GraphRAG Routing in .NET: Safe Fallback Between Classic RAG and Agent Retrieval

When I first encountered a production incident where GraphRAG returned an empty result set, I was baffled. The user’s query was perfectly reasonable, the document was in the vector store, and the embedding looked fine. The problem? The document had been uploaded and embedded, but entity extraction hadn’t completed yet — the async pipeline was still processing.
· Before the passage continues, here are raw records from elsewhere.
(** C8. With the timers firing when they are due, the wait of [connect]
    for the transport always settles, and does so within the 10 s of the
    timeout (the limit of 100 checks, 50 ms apart, settles it by 4950 ms).
    Every failure of [connect], be it the missing URL, the constructor of
    the transport or the wait (a transport that never opens), rejects the
    call with the error after [handleConnectionError]: the status becomes
    [error], [reconnectAttempts] grows by exactly one and the error event
    is emitted. The open handler of the transport sets [reconnectAttempts]
    to 0 at every connect and reconnect, and a [connect] call that was
    admitted and resolves leaves the counter at 0. *)
Theorem connect_wait_bounded_failures_counted p events st :
  (∃ st' r t, waitForConnection events st = Some (st', r, t)
     ∧ (0 ≤ t ≤ waitTimeoutMs)%Z)
  ∧ is_Some (connect_run p events st)
  ∧ (∀ e, canConnect st = true →
       buildSocketUrl (mergeConnectionParams p st) st = inl e →
       (connect p st).2 = ConnectRejected e)
  ∧ (∀ socketUrl e, canConnect st = true →
       buildSocketUrl (mergeConnectionParams p st) st = inr socketUrl →
       ctorFailure st = Some e →
       (connect p st).2 = ConnectRejected e)
  ∧ (∀ st1 st2 r t, connect p st = (st1, ConnectWaiting) →
       waitForConnection events st1 = Some (st2, r, t) →
       r ≠ WaitConnected →
       connect_run p events st
       = Some (handleConnectionError (wait_error r) st2, ConnectRejected (wait_error r)))
  ∧ (∀ st1, connect p st = (st1, ConnectWaiting) →
       connect_run p (λ _, []) st
       = Some (handleConnectionError (wait_error WaitLimit) st1,
               ConnectRejected (wait_error WaitLimit)))
  ∧ (∀ st' e, connect_run p events st = Some (st', ConnectRejected e) →
       ∃ st0, st' = handleConnectionError e st0
         ∧ status (connectionState st') = error
         ∧ reconnectAttempts (connectionState st')
           = S (reconnectAttempts (connectionState st0))
         ∧ lastError (connectionState st') = Some e
         ∧ emitted st' = emitted st0 ++ [(EventBus.ERROR, "connection")])
  ∧ (∀ st' e, connect p st = (st', ConnectRejected e) →
       status (connectionState st') = error
       ∧ reconnectAttempts (connectionState st')
         = S (reconnectAttempts (connectionState st)))
  ∧ (∀ s, has_handlers s st = true →
       reconnectAttempts (connectionState (socket_event (Opened s) st)) = 0
       ∧ status (connectionState (socket_event (Opened s) st)) = connected)
  ∧ (∀ st' s, canConnect st = true →
       connect_run p events st = Some (st', ConnectResolved s) →
       reconnectAttempts (connectionState st') = 0
       ∧ s = socket st' ∧ socket_isConnected st' = true).
Proof.
  split_and!.
  - destruct (waitForConnection_settles events st) as (st' & r & t & Heq & Ht & _).
    exists st', r, t. split; [done|]. unfold waitTimeoutMs. lia.
  - apply connect_run_total.
  - intros e. apply connect_url_failure.
  - intros socketUrl e. apply connect_constructor_failure.
  - intros st1 st2 r t. apply connect_run_wait_failure.
  - intros st1 Hc.
    destruct (connect_waiting _ _ _ Hc)
      as (_ & _ & _ & Hso & _ & (obj & Ho & Hconn & _) & _).
    apply (connect_run_wait_failure p _ st st1 st1 WaitLimit 4950%Z Hc); [|done].
    unfold waitForConnection. rewrite Hso.
    apply (checkConnection_never_opened st1 maxAttempts 0);
      [|unfold maxAttempts; lia|lia].
    unfold socket_isConnected. by rewrite Hso, Ho.
  - intros st' e Hrun. destruct (connect_run_rejected _ _ _ _ _ Hrun) as (st0 & ->).
    exists st0. by destruct (handleConnectionError_spec e st0) as (? & ? & ? & ? & _).
  - intros st' e Hc. destruct (connect_rejected _ _ _ _ Hc) as (st0 & -> & Hat).
    destruct (handleConnectionError_spec e st0) as (? & ? & _). split; congruence.
  - intros s Hs. unfold socket_event. rewrite Hs.
    by destruct (onOpen_spec (update_socket s (set_connected true) st)) as (? & ? & _).
  - intros st' s Hcan. unfold connect_run.
    destruct (connect p st) as [st1 [s1|e1|]] eqn:Hc.
    + by destruct (connect_admitted p st Hcan s1); rewrite Hc.
    + done.
    + destruct (connect_waiting _ _ _ Hc)
        as (_ & _ & _ & Hso & _ & (obj & Ho & Hconn & Hhand & _) & _).
      assert (Hinv1 : attempt_inv (length (sockets st)) st1).
      { split; [unfold has_handlers; by rewrite Ho|].
        right. split; [done|]. rewrite Ho. simpl. congruence. }
      unfold waitForConnection. rewrite Hso.
      destruct (checkConnection maxAttempts 0 0 events st1) as [[[st2 r] t]|] eqn:Hw;
        [|done].
      pose proof (attempt_inv_checkConnection _ _ _ _ _ _ _ _ _ Hinv1 Hw) as [_ Hinv2].
      destruct (checkConnection_settles events maxAttempts 0 0 st1
                  ltac:(unfold maxAttempts; lia) ltac:(lia) eq_refl)
        as (st2' & r' & t' & Heq & _ & Hr).
      rewrite Hw in Heq. injection Heq as <- <- <-.
      destruct r; simpl; try done. intros [= <- <-].
      destruct Hr as [?|[_ Hic]]; [done|]. split_and!; try done.
      unfold socket_isConnected in Hic.
      destruct Hinv2 as [Hnone|[Hsome Hzero]].
      * by rewrite Hnone in Hic.
      * rewrite Hsome in Hic. by apply Hzero.
Qed.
The graph had no knowledge of the document’s entities, so graph traversal returned nothing, and the system served an empty response. That failure taught me a lesson I now consider non-negotiable: every retrieval path needs a fallback strategy, and the routing between them needs to be deterministic, not hopeful.

Agentic retrieval (where the LLM decides which tools and retrievers to invoke) can produce dramatically better results than simple vector search. But it’s also slower, more expensive, and more fragile. In production, you need a routing layer that can fall back to classic RAG when the agentic pipeline is unhealthy.

[] — LangChain

The Reliability Problem

An agentic retrieval pipeline has more moving parts:

LLM for query classification
Graph database for traversal
Multiple vector stores for ensemble search
Tool-calling infrastructure

If any component is unhealthy, the entire agentic path fails. But classic RAG (embed query, vector search, return results) still works fine. The routing layer decides which path to use at query time.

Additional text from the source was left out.